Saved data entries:
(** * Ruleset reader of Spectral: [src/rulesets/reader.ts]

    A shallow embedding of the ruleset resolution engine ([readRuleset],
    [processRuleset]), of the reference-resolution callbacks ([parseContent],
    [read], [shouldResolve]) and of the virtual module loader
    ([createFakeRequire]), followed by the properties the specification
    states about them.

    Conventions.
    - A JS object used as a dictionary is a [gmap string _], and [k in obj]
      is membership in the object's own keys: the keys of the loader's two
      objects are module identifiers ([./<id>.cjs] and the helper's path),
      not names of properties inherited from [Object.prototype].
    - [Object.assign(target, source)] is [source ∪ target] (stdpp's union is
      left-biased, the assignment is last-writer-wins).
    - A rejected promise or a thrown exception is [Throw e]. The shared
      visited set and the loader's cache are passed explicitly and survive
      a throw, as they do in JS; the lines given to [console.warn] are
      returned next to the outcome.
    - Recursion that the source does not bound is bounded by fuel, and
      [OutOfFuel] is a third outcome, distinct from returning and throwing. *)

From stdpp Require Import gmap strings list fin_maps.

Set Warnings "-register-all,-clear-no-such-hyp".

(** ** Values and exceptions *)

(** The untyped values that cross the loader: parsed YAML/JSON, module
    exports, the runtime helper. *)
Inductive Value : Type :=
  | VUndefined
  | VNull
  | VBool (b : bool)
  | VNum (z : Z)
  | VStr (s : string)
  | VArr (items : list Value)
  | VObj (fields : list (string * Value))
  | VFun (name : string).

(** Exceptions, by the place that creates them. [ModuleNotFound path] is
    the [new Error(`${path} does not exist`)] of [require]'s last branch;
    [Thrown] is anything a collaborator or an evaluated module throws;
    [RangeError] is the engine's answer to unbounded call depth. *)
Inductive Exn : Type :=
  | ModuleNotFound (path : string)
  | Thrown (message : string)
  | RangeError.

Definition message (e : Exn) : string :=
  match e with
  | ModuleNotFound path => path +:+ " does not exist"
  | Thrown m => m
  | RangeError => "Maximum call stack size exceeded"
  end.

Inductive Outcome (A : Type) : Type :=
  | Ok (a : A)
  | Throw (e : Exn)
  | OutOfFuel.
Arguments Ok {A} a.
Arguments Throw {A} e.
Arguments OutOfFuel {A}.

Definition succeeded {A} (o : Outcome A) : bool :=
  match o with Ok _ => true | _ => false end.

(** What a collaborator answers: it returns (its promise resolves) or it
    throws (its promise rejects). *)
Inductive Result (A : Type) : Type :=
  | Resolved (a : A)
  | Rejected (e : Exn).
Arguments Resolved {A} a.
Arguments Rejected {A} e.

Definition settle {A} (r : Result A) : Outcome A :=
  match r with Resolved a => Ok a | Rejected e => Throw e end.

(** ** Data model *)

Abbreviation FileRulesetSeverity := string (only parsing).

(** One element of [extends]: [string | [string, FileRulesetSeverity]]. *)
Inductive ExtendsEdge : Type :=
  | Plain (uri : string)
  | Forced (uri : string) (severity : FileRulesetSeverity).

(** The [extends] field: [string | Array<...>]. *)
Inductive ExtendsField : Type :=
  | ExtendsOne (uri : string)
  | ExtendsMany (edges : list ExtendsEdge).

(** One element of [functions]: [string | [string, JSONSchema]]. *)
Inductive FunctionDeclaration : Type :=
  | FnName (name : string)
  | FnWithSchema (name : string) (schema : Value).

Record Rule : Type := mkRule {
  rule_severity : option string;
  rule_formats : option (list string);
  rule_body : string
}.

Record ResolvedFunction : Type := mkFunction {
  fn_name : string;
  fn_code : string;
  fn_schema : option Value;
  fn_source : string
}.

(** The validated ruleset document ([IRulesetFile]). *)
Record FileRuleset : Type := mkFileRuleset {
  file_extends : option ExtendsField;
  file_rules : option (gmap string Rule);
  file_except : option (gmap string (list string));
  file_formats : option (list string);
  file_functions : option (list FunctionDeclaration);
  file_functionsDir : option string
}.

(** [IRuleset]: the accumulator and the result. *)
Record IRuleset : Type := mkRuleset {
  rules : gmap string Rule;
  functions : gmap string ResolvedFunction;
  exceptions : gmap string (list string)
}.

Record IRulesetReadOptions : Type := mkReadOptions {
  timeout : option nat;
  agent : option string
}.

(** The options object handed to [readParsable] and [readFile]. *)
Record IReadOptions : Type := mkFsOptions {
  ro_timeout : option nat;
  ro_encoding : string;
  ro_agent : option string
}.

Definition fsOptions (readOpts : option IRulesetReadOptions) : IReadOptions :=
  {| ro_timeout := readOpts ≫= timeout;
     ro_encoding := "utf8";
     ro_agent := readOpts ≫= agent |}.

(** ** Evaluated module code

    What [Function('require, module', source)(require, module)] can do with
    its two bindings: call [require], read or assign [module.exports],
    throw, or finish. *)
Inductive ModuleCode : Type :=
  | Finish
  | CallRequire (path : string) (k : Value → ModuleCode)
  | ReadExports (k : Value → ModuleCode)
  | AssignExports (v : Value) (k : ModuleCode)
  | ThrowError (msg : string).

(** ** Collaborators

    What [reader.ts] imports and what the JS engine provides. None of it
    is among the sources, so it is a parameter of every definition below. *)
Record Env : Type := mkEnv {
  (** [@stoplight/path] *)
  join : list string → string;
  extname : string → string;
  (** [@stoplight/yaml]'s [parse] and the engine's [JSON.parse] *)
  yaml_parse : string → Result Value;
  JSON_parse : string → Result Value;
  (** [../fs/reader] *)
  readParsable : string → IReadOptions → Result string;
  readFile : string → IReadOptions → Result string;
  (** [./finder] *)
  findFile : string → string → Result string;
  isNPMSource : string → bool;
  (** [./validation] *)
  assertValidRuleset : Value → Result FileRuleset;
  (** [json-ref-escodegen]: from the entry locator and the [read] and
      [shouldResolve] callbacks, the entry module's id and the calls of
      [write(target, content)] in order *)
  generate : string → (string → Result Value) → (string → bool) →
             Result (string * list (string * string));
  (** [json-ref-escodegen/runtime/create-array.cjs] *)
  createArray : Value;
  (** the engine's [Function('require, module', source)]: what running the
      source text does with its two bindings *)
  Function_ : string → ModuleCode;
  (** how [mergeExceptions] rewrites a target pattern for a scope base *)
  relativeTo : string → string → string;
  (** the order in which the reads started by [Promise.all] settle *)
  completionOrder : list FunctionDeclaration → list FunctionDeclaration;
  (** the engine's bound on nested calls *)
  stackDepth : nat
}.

* _Instructions for the task_
Your answer must consist solely of the lines above between the line holding "(msg : string)." and the line holding "generate : string", inclusive, copied exactly.

* _Solution below_
  | ThrowError (msg : string).

(** ** Collaborators

    What [reader.ts] imports and what the JS engine provides. None of it
    is among the sources, so it is a parameter of every definition below. *)
Record Env : Type := mkEnv {
  (** [@stoplight/path] *)
  join : list string → string;
  extname : string → string;
  (** [@stoplight/yaml]'s [parse] and the engine's [JSON.parse] *)
  yaml_parse : string → Result Value;
  JSON_parse : string → Result Value;
  (** [../fs/reader] *)
  readParsable : string → IReadOptions → Result string;
  readFile : string → IReadOptions → Result string;
  (** [./finder] *)
  findFile : string → string → Result string;
  isNPMSource : string → bool;
  (** [./validation] *)
  assertValidRuleset : Value → Result FileRuleset;
  (** [json-ref-escodegen]: from the entry locator and the [read] and
      [shouldResolve] callbacks, the entry module's id and the calls of
      [write(target, content)] in order *)
  generate : string → (string → Result Value) → (string → bool) →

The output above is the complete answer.